Saved entries:
########################################

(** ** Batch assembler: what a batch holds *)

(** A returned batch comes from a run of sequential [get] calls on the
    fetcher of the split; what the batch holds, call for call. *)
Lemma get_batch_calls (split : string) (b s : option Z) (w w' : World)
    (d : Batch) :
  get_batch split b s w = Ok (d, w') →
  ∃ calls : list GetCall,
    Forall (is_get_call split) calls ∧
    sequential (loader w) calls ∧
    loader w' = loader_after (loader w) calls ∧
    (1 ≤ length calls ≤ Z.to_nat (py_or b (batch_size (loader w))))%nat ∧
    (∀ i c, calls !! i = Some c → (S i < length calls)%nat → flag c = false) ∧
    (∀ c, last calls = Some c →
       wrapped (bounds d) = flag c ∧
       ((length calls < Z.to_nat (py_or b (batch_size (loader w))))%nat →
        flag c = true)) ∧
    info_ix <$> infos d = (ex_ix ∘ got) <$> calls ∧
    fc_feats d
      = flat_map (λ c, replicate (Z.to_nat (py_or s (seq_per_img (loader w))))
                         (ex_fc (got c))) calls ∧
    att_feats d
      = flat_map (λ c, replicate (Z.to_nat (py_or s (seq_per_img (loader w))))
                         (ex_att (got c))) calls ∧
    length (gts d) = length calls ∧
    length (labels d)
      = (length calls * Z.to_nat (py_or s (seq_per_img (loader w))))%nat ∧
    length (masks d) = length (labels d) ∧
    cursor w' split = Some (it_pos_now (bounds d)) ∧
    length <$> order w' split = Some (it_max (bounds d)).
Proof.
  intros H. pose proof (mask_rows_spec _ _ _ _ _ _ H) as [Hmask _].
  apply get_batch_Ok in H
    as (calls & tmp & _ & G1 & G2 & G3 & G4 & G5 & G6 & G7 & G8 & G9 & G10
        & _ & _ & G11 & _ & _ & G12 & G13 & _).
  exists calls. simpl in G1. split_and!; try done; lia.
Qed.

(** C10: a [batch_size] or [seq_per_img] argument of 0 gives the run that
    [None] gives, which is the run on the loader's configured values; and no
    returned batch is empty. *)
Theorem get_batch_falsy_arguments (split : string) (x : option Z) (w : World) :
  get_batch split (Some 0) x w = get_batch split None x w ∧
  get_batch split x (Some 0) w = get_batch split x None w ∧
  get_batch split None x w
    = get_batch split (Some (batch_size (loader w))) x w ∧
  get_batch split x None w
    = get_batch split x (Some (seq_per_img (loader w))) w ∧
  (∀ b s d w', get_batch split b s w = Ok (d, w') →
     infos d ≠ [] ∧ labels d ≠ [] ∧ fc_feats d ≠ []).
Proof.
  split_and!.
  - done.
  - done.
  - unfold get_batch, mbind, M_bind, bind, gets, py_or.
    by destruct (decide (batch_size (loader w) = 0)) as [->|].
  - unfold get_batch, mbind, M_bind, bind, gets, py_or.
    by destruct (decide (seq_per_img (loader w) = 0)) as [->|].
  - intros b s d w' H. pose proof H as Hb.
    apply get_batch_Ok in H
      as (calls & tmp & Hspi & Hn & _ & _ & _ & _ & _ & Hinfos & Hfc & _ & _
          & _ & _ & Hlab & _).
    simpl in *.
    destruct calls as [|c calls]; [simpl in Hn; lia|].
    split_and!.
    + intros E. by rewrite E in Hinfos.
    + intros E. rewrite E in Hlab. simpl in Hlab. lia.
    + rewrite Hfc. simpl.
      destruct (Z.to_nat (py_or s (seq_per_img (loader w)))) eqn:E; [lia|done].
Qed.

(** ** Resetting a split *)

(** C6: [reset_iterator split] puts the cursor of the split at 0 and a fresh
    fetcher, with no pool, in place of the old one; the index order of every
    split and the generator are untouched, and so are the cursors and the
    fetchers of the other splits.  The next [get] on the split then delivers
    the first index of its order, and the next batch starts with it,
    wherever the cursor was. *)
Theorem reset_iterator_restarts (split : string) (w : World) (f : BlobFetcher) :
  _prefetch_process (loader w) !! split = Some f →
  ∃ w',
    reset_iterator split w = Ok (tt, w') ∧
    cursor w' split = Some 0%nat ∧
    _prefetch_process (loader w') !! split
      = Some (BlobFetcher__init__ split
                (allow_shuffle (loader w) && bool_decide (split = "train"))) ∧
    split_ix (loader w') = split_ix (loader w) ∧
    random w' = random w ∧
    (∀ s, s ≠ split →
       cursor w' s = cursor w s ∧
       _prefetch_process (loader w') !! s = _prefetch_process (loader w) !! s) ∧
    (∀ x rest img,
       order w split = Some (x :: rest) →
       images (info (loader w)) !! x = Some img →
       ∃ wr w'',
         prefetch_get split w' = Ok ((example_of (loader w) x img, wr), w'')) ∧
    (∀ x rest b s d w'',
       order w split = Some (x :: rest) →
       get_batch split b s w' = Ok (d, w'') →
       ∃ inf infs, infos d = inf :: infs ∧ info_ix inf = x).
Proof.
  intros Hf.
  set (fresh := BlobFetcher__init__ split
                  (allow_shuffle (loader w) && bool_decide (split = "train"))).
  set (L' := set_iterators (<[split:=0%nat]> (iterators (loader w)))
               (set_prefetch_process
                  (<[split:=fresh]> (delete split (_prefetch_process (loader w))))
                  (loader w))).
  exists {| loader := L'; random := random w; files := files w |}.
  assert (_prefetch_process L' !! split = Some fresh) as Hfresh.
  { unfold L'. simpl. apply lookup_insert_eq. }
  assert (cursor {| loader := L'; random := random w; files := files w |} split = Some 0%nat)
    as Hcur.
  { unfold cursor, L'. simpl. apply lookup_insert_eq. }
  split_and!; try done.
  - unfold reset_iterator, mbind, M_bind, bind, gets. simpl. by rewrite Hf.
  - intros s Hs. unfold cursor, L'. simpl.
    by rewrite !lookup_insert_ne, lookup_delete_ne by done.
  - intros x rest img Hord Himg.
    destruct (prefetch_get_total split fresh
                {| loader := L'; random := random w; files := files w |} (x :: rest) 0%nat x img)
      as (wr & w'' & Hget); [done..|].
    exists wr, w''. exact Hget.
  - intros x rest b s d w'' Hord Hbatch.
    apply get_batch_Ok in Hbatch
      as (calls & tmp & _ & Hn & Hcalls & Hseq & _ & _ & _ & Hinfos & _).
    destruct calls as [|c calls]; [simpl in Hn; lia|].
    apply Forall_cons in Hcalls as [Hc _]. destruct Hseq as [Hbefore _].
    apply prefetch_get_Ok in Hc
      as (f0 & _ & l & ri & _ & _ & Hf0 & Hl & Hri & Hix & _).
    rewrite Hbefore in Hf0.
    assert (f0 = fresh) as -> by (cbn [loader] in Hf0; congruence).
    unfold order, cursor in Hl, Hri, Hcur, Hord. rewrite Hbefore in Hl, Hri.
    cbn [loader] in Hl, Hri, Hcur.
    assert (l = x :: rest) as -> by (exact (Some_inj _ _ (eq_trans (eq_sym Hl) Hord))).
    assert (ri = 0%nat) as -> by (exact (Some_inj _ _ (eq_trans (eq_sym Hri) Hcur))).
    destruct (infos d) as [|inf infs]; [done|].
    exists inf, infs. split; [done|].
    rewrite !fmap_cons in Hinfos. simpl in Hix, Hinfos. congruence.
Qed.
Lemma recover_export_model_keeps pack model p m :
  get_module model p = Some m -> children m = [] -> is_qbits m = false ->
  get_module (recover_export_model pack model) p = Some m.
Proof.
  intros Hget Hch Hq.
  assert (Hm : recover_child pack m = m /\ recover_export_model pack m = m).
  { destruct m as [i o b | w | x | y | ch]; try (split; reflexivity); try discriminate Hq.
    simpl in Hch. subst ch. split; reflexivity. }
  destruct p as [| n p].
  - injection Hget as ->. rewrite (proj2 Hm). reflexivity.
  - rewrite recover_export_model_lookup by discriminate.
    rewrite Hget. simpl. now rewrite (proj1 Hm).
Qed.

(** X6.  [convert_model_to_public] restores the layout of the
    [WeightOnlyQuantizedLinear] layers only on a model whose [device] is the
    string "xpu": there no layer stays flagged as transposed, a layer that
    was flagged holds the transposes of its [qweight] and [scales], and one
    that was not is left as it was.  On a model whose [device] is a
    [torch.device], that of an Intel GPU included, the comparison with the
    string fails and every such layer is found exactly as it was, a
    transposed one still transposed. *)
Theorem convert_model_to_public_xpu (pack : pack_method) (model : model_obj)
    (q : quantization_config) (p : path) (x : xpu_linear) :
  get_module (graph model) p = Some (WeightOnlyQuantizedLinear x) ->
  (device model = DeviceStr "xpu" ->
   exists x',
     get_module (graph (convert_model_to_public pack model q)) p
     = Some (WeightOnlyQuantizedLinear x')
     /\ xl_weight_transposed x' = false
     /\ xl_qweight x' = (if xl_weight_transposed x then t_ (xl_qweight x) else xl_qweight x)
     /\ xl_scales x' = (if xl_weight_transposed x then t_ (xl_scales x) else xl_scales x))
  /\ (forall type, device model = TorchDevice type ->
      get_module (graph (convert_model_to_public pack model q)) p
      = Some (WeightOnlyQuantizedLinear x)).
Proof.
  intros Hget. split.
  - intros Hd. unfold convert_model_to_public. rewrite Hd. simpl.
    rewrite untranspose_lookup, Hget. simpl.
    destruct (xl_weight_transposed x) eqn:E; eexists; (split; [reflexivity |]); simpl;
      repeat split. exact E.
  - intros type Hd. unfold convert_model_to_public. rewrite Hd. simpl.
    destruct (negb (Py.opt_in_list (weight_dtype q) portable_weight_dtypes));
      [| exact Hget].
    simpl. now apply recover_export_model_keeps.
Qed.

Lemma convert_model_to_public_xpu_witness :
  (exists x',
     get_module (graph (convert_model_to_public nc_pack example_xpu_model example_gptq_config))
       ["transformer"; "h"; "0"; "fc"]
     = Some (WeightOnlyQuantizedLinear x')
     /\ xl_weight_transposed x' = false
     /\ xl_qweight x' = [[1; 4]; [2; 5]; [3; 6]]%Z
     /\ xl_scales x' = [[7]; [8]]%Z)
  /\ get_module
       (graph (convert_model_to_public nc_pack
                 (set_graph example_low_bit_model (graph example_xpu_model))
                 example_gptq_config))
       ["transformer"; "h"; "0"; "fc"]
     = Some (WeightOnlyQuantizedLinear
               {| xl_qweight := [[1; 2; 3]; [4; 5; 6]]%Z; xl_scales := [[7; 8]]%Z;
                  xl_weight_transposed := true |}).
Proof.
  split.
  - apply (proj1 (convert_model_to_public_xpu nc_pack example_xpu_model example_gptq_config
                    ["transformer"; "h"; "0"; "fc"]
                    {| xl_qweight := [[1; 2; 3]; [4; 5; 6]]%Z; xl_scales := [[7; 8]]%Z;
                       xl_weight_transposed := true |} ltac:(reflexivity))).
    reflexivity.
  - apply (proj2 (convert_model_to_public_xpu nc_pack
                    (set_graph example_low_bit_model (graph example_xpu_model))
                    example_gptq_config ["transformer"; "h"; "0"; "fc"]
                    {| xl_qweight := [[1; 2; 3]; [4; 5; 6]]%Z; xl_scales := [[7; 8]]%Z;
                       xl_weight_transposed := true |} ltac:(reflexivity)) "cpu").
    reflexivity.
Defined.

########################################

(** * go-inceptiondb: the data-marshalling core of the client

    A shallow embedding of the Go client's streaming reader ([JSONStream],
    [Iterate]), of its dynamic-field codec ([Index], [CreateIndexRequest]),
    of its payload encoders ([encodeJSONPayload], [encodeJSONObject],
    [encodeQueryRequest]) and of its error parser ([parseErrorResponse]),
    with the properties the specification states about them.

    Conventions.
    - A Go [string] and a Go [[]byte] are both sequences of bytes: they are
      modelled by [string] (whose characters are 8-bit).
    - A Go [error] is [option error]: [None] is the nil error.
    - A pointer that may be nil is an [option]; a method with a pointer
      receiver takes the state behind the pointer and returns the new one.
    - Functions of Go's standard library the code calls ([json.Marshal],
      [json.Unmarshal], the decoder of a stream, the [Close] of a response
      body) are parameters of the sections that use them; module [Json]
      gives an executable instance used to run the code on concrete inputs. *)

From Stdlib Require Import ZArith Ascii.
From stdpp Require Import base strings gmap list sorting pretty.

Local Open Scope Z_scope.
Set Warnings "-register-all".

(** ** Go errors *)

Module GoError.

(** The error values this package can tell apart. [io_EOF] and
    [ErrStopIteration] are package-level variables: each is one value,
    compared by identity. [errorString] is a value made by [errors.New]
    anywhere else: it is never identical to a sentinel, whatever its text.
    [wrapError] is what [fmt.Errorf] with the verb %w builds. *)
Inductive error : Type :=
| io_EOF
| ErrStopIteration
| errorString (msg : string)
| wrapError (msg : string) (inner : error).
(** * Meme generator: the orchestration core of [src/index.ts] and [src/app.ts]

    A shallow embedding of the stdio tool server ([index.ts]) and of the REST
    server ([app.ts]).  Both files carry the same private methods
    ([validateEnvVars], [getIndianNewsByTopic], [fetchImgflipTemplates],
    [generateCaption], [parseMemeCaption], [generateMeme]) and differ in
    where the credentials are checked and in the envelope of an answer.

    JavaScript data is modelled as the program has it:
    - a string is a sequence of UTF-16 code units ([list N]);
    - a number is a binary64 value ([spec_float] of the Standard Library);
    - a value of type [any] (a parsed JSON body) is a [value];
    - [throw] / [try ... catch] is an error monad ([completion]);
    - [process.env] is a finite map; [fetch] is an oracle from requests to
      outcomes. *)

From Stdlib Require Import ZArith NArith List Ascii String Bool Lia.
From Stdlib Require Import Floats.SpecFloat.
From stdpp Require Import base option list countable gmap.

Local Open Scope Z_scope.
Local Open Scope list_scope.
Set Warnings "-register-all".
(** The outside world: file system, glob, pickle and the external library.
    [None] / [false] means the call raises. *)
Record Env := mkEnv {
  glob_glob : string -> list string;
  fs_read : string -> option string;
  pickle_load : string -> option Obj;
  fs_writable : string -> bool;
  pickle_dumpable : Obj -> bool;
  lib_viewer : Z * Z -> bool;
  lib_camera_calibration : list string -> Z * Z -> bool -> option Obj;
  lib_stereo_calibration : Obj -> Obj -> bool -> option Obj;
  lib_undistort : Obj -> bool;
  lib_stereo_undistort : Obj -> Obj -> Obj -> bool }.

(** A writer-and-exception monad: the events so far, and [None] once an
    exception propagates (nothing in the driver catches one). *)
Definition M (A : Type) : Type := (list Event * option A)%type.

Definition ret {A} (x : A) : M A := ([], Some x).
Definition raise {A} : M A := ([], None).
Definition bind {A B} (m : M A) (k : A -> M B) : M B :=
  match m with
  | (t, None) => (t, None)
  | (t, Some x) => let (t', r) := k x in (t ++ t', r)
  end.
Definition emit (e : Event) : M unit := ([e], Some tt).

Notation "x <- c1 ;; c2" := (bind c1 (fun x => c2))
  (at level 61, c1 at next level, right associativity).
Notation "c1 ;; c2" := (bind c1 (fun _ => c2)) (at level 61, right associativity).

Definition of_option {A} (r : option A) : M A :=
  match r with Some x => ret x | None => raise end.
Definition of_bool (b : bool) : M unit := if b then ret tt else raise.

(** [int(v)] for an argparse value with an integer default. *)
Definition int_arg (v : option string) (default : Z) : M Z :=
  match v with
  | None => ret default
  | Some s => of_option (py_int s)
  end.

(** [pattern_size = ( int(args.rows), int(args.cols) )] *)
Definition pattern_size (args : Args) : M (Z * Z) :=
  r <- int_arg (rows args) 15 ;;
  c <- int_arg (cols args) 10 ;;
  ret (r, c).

########################################

▸ Problem requirements:
Write out every line of the data that holds the word "ZArith".

▸ Your solution:
From Stdlib Require Import ZArith Ascii.
From Stdlib Require Import ZArith NArith List Ascii String Bool Lia.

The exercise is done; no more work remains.